Error 2: A promoter tells you a project faces a tribunal order for delay. You mention this casually to the buyer but do not put it in writing or explain what it means. The buyer signs anyway, then sues you for not properly disclosing. Your verbal disclosure is insufficient under MahaRERA Rule 8. Liability attaches because written disclosure was required before commitment.
Error 3: You recommend a non-RERA-registered project to a buyer, saying it is exempt because it is below five acres or because the promoter applied for exemption. No exemption has been granted. You have assisted the promoter in breaching RERA. Liability attaches under Section 19(1)(d).

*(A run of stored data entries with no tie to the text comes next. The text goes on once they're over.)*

(** [others] is what other writers do while the operation waits: after its read, after it
    has read the first bytes, after its second read, and after the write of a move. *)
Definition apply_update (input : PatchInput) (absolutePath : jsstring) (dryRun : bool) (fuzzyThreshold : Q) (allowFuzzy : bool)
    (others : nat -> Disk -> Disk) (disk : Disk) : (PatchFileError + ApplyPatchResult) * Disk :=
  match truthy (pi_diff input) with
  | None => (inl UpdateNeedsDiff, disk)
  | Some diff =>
      match readExistingPatchFile disk absolutePath with
      | inl e => (inl e, disk)
      | inr originalContent =>
          let disk1 := others 0 disk in
          match updated_content disk1 absolutePath originalContent diff fuzzyThreshold allowFuzzy with
          | inl e => (inl e, disk1)
          | inr (finalContent, warnings) =>
              let destPath := match truthy (pi_rename input) with
                              | Some rename => let dest := resolveToCwd rename in
                                               if bool_decide (dest = absolutePath) then None else Some dest
                              | None => None
                              end in
              let result := mkApplied (mkChange OpUpdate absolutePath destPath (Some originalContent) (Some finalContent)) warnings in
              if dryRun then (inr result, disk1)
              else finish result (commit_update others (others 1 disk1) absolutePath destPath originalContent finalContent)
          end
      end
  end.

Definition applyNormalizedPatch (input : PatchInput) (dryRun : bool) (fuzzyThreshold : Q) (allowFuzzy : bool)
    (others : nat -> Disk -> Disk) (disk : Disk) : (PatchFileError + ApplyPatchResult) * Disk :=
  let absolutePath := resolveToCwd (pi_path input) in
  let renames_to_itself := match truthy (pi_rename input) with
                           | Some rename => bool_decide (resolveToCwd rename = absolutePath)
                           | None => false
                           end in
  if renames_to_itself then (inl SamePath, disk)
  else
    match pi_op input with
    | OpCreate => apply_create input absolutePath dryRun others disk
    | OpDelete => apply_delete absolutePath dryRun others disk
    | OpUpdate => apply_update input absolutePath dryRun fuzzyThreshold allowFuzzy others disk
    end.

Written documentation is your only defence. Create a disclosure checklist and have every client sign it at the start of engagement. The checklist must include RERA registration number and date, status of occupancy certificate or completion certificate, any pending tribunal cases or complaints against the promoter, the timeline stated in RERA registration, any known construction delays, and your commission structure and financial interest.
Maintain a file for each transaction that shows dates of disclosure, copies of all communications with the client confirming receipt of disclosures, independent verification of facts (RERA registration certificate printout, tribunal database search results, complaint records from the authority). If a client later claims you did not disclose something, your file proves otherwise. Tribunals have admitted such records as evidence. Without them, your word stands against the client's, and you lose.
At first client contact: Provide written disclosure of your role (promoter agent, buyer agent, or independent), commission structure, and any financial interest in the transaction.
Before recommending a project: Confirm RERA registration on the official MahaRERA portal. Print the registration certificate. Check the tribunal case database and MahaRERA complaint records for that promoter. Verify completion timeline and occupancy status.
Before the client commits: Give written disclosure of all material facts discovered. Obtain signed acknowledgement that disclosures were received and understood. Document the date and method of disclosure.
During transaction facilitation: Answer all questions truthfully. If you do not know the answer, say so and commit to finding it in writing. Do not make assumptions or educated guesses about legal or technical matters.
After agreement signing: Maintain all documentation. Respond promptly to client queries. If new facts emerge that affect the transaction, disclose them immediately in writing.
For exam preparation, focus on Section 19 paired with MahaRERA Rules 5 through 8, which spell out agent duties in regulation. Tribunal orders frequently reference Section 19 breaches. Practice identifying liability exposure in fact patterns.